Gastroenterology & Hepatology

November 2017 - Volume Volume 13, Issue Issue 11

Improving the Treatment of Irritable Bowel Syndrome With the Rome IV Multidimensional Clinical Profile

Douglas A. Drossman, MD

President, Rome Foundation
Professor Emeritus of Medicine and Psychiatry
UNC Center for Functional GI and Motility Disorders
University of North Carolina
Chapel Hill, North Carolina

 

G&H  How do the Rome IV criteria differ from the Rome III criteria?

DD  One of the biggest changes with the Rome IV criteria is the removal of the term functional from certain diagnoses (eg, centrally mediated abdominal pain syndrome, esophageal disorders, fecal incontinence) in order to eliminate the stigma surrounding such disorders. These conditions have been redefined as disorders of the gut-brain interaction. The terminology is currently interchangeable, but the hope is that over time, the use of the latter term will become more widespread.

Another change is the addition of new diagnoses such as reflux hypersensitivity, cannabinoid hyperemesis syndrome, opioid-induced constipation, and narcotic bowel syndrome. Reflux hypersensitivity refers to patients who have hypersensitivity to normal levels of acid reflux, resulting in heartburn. This condition is separate from functional heartburn, in which patients have heartburn without any sensitivity to normal physiologic reflux. Cannabinoid hyperemesis syndrome relates to an increased sensitivity to this agent causing nausea and vomiting, and is relieved by discontinuation of cannabis. Recognizing the epidemic of opioid use, Rome IV includes criteria and guidelines for the management of opioid-induced constipation. This is an update from Rome III, which identified only functional constipation; other constipation-causing drugs had to be eliminated for a diagnosis. Narcotic bowel syndrome, a central hyperalgesia, is a new entity that was first identified in 2007. This condition involves an upregulation of nerves in the central nervous system that causes paradoxically increased pain in a subset of patients on opioids, and these patients experience worsening abdominal pain when given opioids. Thus, narcotic bowel syndrome has to be identified in order to prescribe proper treatment that excludes opioids.

A third major change is the modification of sphincter of Oddi dysfunction from 3 types to 1. Originally, sphincter of Oddi dysfunction type I was defined as biliary pain associated with increased enzymes in patients who had their gallbladder removed. This classification was considered more of a structural abnormality, and, therefore, was removed. Type III, defined as just biliary pain, was also eliminated due to evidence demonstrating that it is not related to the bile duct and aligns with functional abdominal pain. What remains is sphincter of Oddi dysfunction type II (now just sphincter of Oddi dysfunction), which is diagnosed in a patient who has either dilatation or increased enzymes.

G&H  What changes were made to the Rome IV criteria concerning irritable bowel syndrome?
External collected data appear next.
(* ===== verification/FsCalls.v ===== *)
(** * File descriptors and the file system calls
      (kernel/fs/syscall.cpp, devfs.cpp, kernel/include/fs.h, proc.h)

    The state is the tree, the open [file] objects with their reference counts,
    the descriptor table of the running process (a [vector] of [shared_ptr]s,
    0 the empty one, as Vector.v models it), user memory, and the terminal: the
    characters [keyboard::getch] will return and those [console::put] was given. *)

From Stdlib Require Import Ascii String.
From S2P Require Import Prelude StringLib Vector UserPtr Proc Fs.
From stdpp Require Import gmap list.
#[local] Open Scope Z_scope.

Definition PROC_MAX_FDS : Z := 1024.

Record file : Type := File { f_nd : Z; f_oflags : Z; f_mode : Z; f_pos : Z; f_dev : dev; f_refs : nat }.
Record fdtab : Type := FdTab { next_fd : Z; fds : Vector.vec (T := Z) }.

(** The numbers of the C library's [fcntl.h] and [unistd.h]. *)
Record filenums : Type := FileNums {
  O_ACCMODE : Z; O_RDONLY : Z; O_WRONLY : Z; O_RDWR : Z; SEEK_SET : Z; SEEK_CUR : Z; SEEK_END : Z }.

Record fss : Type := Fss {
  fs_tree : tree; fs_files : gmap Z file; fs_tab : option fdtab; fs_mem : gmap Z Z;
  fs_kbd : nat; fs_out : list Z; fs_new : Z }.

Definition with_files x s := Fss (fs_tree s) x (fs_tab s) (fs_mem s) (fs_kbd s) (fs_out s) (fs_new s).
Definition with_tab x s := Fss (fs_tree s) (fs_files s) x (fs_mem s) (fs_kbd s) (fs_out s) (fs_new s).
Definition with_umem x s := Fss (fs_tree s) (fs_files s) (fs_tab s) x (fs_kbd s) (fs_out s) (fs_new s).
Definition with_kbd x s := Fss (fs_tree s) (fs_files s) (fs_tab s) (fs_mem s) x (fs_out s) (fs_new s).
Definition with_out x s := Fss (fs_tree s) (fs_files s) (fs_tab s) (fs_mem s) (fs_kbd s) x (fs_new s).
Definition with_new x s := Fss (fs_tree s) (fs_files s) (fs_tab s) (fs_mem s) (fs_kbd s) (fs_out s) x.

Definition lift {S A} (o : outcome A) : M S A := fun s => match o with Ok a => Ok (a, s) | Stop e => Stop e end.

Section calls.
Variable sn : statnums.
Variable fn : filenums.
(** The page table entries of the current directory (UserPtr.v). *)
Variable page_entry : Z -> option Z.
(** The characters [getch] returns, one after the other. *)
Variable input : nat -> Z.
(** [sizeof(std::shared_ptr)] and [sizeof(off_t)]. *)
Variable ptr_size : Z.
Variable off_w : nat.
(** The superblock of the process's root and a bound for the length of paths. *)
Variable root_sb : Z.
Variable walk_fuel : nat.

(** ** Files *)

Definition get_file (f : Z) : M fss file := s <-- get;; deref (fs_files s !! f).
Definition upd_file (f : Z) (g : file -> file) : M fss unit :=
  x <-- get_file f;; s <-- get;; put (with_files (<[f := g x]> (fs_files s)) s).
Definition set_refs (n : nat) (x : file) : file := File (f_nd x) (f_oflags x) (f_mode x) (f_pos x) (f_dev x) n.
Definition set_pos (p : Z) (x : file) : file := File (f_nd x) (f_oflags x) (f_mode x) p (f_dev x) (f_refs x).
Definition set_oflags (o : Z) (x : file) : file := File (f_nd x) o (f_mode x) (f_pos x) (f_dev x) (f_refs x).

(** A [shared_ptr] gives up the file; the last one destroys it. *)
Definition file_release (f : Z) : M fss unit :=
  x <-- get_file f;; s <-- get;;
  put (with_files (if (f_refs x <=? 1)%nat then delete f (fs_files s)
                   else <[f := set_refs (pred (f_refs x)) x]> (fs_files s)) s).

(** [nd->open(fp)]: only the tty overrides it. *)
Definition node_open (nd : Z) (refs : nat) : M fss sysret :=
  s <-- get;; x <-- deref (t_nodes (fs_tree s) !! nd);;
  match nd_dev x with
  | Plain => ret (Err ENOSYS)
  | Tty =>
    let f := fs_new s in
    put (with_new (f + 1)
          (with_files (<[f := File nd 0 (Z.lor (S_IFCHR sn) 384) 0 Tty refs]> (fs_files s)) s));;;
    ret (Val f)
  end.

(** [file::is_pipe] and [file::seek] *)
Definition is_pipe (f : Z) : M fss bool :=
  x <-- get_file f;; s <-- get;; nd <-- deref (t_nodes (fs_tree s) !! f_nd x);; i <-- deref (nd_ind nd);;
  ret (negb (s_is sn S_IFREG (i_mode i)) && negb (s_is sn S_IFBLK (i_mode i)) && negb (s_is sn S_IFLNK (i_mode i))).
Definition seek (f newpos : Z) : M fss sysret :=
  b <-- is_pipe f;;
  if (b : bool) then ret (Err ESPIPE) else upd_file f (set_pos newpos);;; ret (Val 0).

(** ** The terminal (devfs.cpp) *)

Definition getch : M fss Z := s <-- get;; put (with_kbd (S (fs_kbd s)) s);;; ret (input (fs_kbd s)).
Definition con_put (c : Z) : M fss unit := modify (fun s => with_out (fs_out s ++ [c]) s).
Definition ustore (a c : Z) : M fss unit :=
  s <-- get;; _ <-- deref (fs_mem s !! a);; put (with_umem (<[a := c]> (fs_mem s)) s).
Definition uload (a : Z) : M fss Z := s <-- get;; deref (fs_mem s !! a).

(** [n] characters still fit the buffer, [tot] were read. *)
Fixpoint tty_read_loop (n : nat) (buf tot : Z) : M fss Z :=
  match n with
  | O => ret tot
  | S k =>
    ch <-- getch;;
    if ch =? 10 then ret tot else ustore buf ch;;; tty_read_loop k (u32 (buf + 1)) (tot + 1)
  end.
Definition tty_read (f buf count : Z) : M fss sysret :=
  tot <-- tty_read_loop (Z.to_nat count) buf 0;; upd_file f (set_pos 0);;; ret (Val (i32 tot)).

Fixpoint tty_write_loop (n : nat) (cur : Z) : M fss unit :=
  match n with
  | O => ret tt
  | S k => c <-- uload cur;; con_put c;;; tty_write_loop k (u32 (cur + 1))
  end.
Definition tty_write (f buf count : Z) : M fss sysret :=
  tty_write_loop (Z.to_nat count) buf;;; upd_file f (set_pos 0);;; ret (Val (i32 count)).

Definition file_read (f buf count : Z) : M fss sysret :=
  x <-- get_file f;; match f_dev x with Plain => ret (Err EINVAL) | Tty => tty_read f buf count end.
Definition file_write (f buf count : Z) : M fss sysret :=
  x <-- get_file f;; match f_dev x with Plain => ret (Err EINVAL) | Tty => tty_write f buf count end.

(** ** The descriptor table *)

Definition on_fds {A} (c : M (Vector.vec (T := Z)) A) : M fss A := fun s =>
  match fs_tab s with
  | None => Stop Fault
  | Some t => match c (fds t) with
              | Ok (a, v) => Ok (a, with_tab (Some (FdTab (next_fd t) v)) s)
              | Stop e => Stop e
              end
  end.
Definition get_tab : M fss fdtab := s <-- get;; deref (fs_tab s).
Definition set_next_fd (n : Z) : M fss unit :=
  t <-- get_tab;; modify (with_tab (Some (FdTab n (fds t)))).
Definition fds_size : M fss Z := t <-- get_tab;; ret (v_size (fds t)).

(** [fd_table_t()]: the three standard descriptors share one terminal file. *)
Definition new_fd_table : M fss unit :=
  s <-- get;;
  nd <-- lift (sb_walk sn 9 (fs_tree s) (lit LIT (bytes "/dev/tty")) LIT root_sb);;
  asserth (negb (nd =? 0));;;
  r <-- node_open nd 3;;
  match r with
  | Err _ => halt Panic
  | Val f =>
    upd_file f (set_oflags (O_RDWR fn));;;
    modify (with_tab (Some (FdTab 3 (vec_new ptr_size 0 true PROC_MAX_FDS))));;;
    on_fds (vec_resize ptr_size 3 f)
  end.

Definition get_fd (fd : Z) : M fss sysret :=
  if fd <? 0 then ret (Err EBADF)
  else
    s <-- get;;
    match fs_tab s with
    | None => ret (Err EFAULT)
    | Some t =>
      if v_size (fds t) <=? u32 fd then ret (Err EBADF)
      else f <-- on_fds (vec_get (u32 fd));; ret (if f =? 0 then Err EBADF else Val f)
    end.

(** The search for the next free descriptor; the table has as many rounds. *)
Fixpoint next_loop (fuel : nat) : M fss unit :=
  t <-- get_tab;; sz <-- fds_size;;
  if next_fd t <? i32 sz then
    f <-- on_fds (vec_get (next_fd t));;
    if f =? 0 then ret tt
    else match fuel with
         | O => halt Fuel
         | S k => set_next_fd (next_fd t + 1);;; next_loop k
         end
  else ret tt.

(** Putting an open file into slot [fd]. *)
Definition install (fd f : Z) : M fss unit :=
  sz <-- fds_size;;
  if fd <? i32 sz then
    old <-- on_fds (vec_get fd);; on_fds (vec_set fd f);;;
    if old =? 0 then ret tt else file_release old
  else
    asserth (sz =? u32 fd);;;
    r <-- on_fds (vec_push_back ptr_size f);;
    match r with Some _ => ret tt | None => file_release f end.

Definition open (path flags : Z) : M fss sysret :=
  s <-- get;;
  match fs_tab s with
  | None => ret (Err EFAULT)
  | Some t =>
    if PROC_MAX_FDS <=? next_fd t then ret (Err EMFILE)
    else
      let fd := next_fd t in
      let path := up_get_const page_entry path in
      if path =? 0 then ret (Err EFAULT)
      else
        nd <-- lift (sb_walk sn walk_fuel (fs_tree s) (fs_mem s) path root_sb);;
        if nd =? 0 then ret (Err ENOENT)
        else
          x <-- deref (t_nodes (fs_tree s) !! nd);; i <-- deref (nd_ind x);;
          if s_is sn S_IFDIR (i_mode i) &&
             (negb (Z.land flags (O_WRONLY fn) =? 0) || negb (Z.land flags (O_RDWR fn) =? 0))
          then ret (Err EISDIR)
          else
            r <-- node_open nd 1;;
            match r with
            | Err e => ret (Err e)
            | Val f =>
              upd_file f (set_oflags flags);;;
              install fd f;;;
              set_next_fd (fd + 1);;;
              sz <-- fds_size;; next_loop (Z.to_nat sz);;;
              ret (Val fd)
            end
  end.

Definition close (fd : Z) : M fss sysret :=
  s <-- get;;
  match fs_tab s with
  | None => ret (Err EFAULT)
  | Some t =>
    if v_size (fds t) <=? u32 fd then ret (Err EBADF)
    else
      f <-- on_fds (vec_get (u32 fd));;
      if f =? 0 then ret (Err EBADF)
      else on_fds (vec_set (u32 fd) 0);;; file_release f;;; ret (Val 0)
  end.

(** The pages [count] bytes from [buf] on lie in. *)
Definition region (buf count : Z) (write : bool) : M fss bool :=
  lift (check_region page_entry (Z.to_nat (2 ^ 20)) buf (u32 (buf + count)) write).

Definition read (fd buf count : Z) : M fss sysret :=
  r <-- get_fd fd;;
  match r with
  | Err e => ret (Err e)
  | Val f =>
    x <-- get_file f;;
    if Z.land (f_oflags x) (O_ACCMODE fn) =? O_WRONLY fn then ret (Err EACCES)
    else
      let buf := up_get page_entry buf in
      if buf =? 0 then ret (Err EFAULT)
      else ok <-- region buf count true;;
           if (ok : bool) then file_read f buf count else ret (Err EFAULT)
  end.

Definition write (fd buf count : Z) : M fss sysret :=
  r <-- get_fd fd;;
  match r with
  | Err e => ret (Err e)
  | Val f =>
    x <-- get_file f;;
    if Z.land (f_oflags x) (O_ACCMODE fn) =? O_RDONLY fn then ret (Err EACCES)
    else
      let buf := up_get_const page_entry buf in
      if buf =? 0 then ret (Err EFAULT)
      else ok <-- region buf count false;;
           if (ok : bool) then file_write f buf count else ret (Err EFAULT)
  end.

(** [off_t] in memory, little endian. *)
Fixpoint le_value (l : list Z) : Z := match l with [] => 0 | b :: r => b + 256 * le_value r end.
Definition off_t (x : Z) : Z := to_signed (8 * Z.of_nat off_w) x.
Definition load_off (a : Z) : M fss Z :=
  s <-- get;; bs <-- deref (load_bytes (fs_mem s) a off_w);; ret (off_t (le_value bs)).
Definition store_off (a v : Z) : M fss unit :=
  s <-- get;; m <-- deref (store_bytes (fs_mem s) a (le_bytes off_w v));; put (with_umem m s).

Definition lseek (fd poffset whence : Z) : M fss sysret :=
  let poffset := up_get page_entry poffset in
  if poffset =? 0 then ret (Err EFAULT)
  else
    r <-- get_fd fd;;
    match r with
    | Err e => ret (Err e)
    | Val f =>
      x <-- get_file f;;
      pos <-- (if whence =? SEEK_SET fn then off <-- load_off poffset;; ret (Some off)
               else if whence =? SEEK_CUR fn then off <-- load_off poffset;; ret (Some (off_t (f_pos x + off)))
               else if whence =? SEEK_END fn then
                 s <-- get;; nd <-- deref (t_nodes (fs_tree s) !! f_nd x);; i <-- deref (nd_ind nd);;
                 off <-- load_off poffset;; ret (Some (off_t (i_size i + off)))
               else ret None);;
      match pos with
      | None => ret (Err EINVAL)
      | Some pos =>
        r <-- seek f pos;;
        match r with
        | Val _ => store_off poffset pos;;; ret r
        | Err _ => ret r
        end
      end
    end.
End calls.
DD  The primary change relating to irritable bowel syndrome (IBS) in the Rome IV updates is the recognition that functional bowel disorders (eg, IBS, functional constipation, functional diarrhea, bloating) are not categorical diagnoses. These disorders exist on a continuum rather than as discrete entities, meaning that the patient can start with one condition and switch to another condition 6 months later. For example, a patient with functional constipation may experience more pain and be diagnosed with constipation-predominant IBS (IBS-C), or can present with IBS-C and later convert to a more diarrhea-predominant pattern. This is important to recognize in terms of treatment because medication intended to manage constipation may result in diarrhea-predominant IBS (IBS-D).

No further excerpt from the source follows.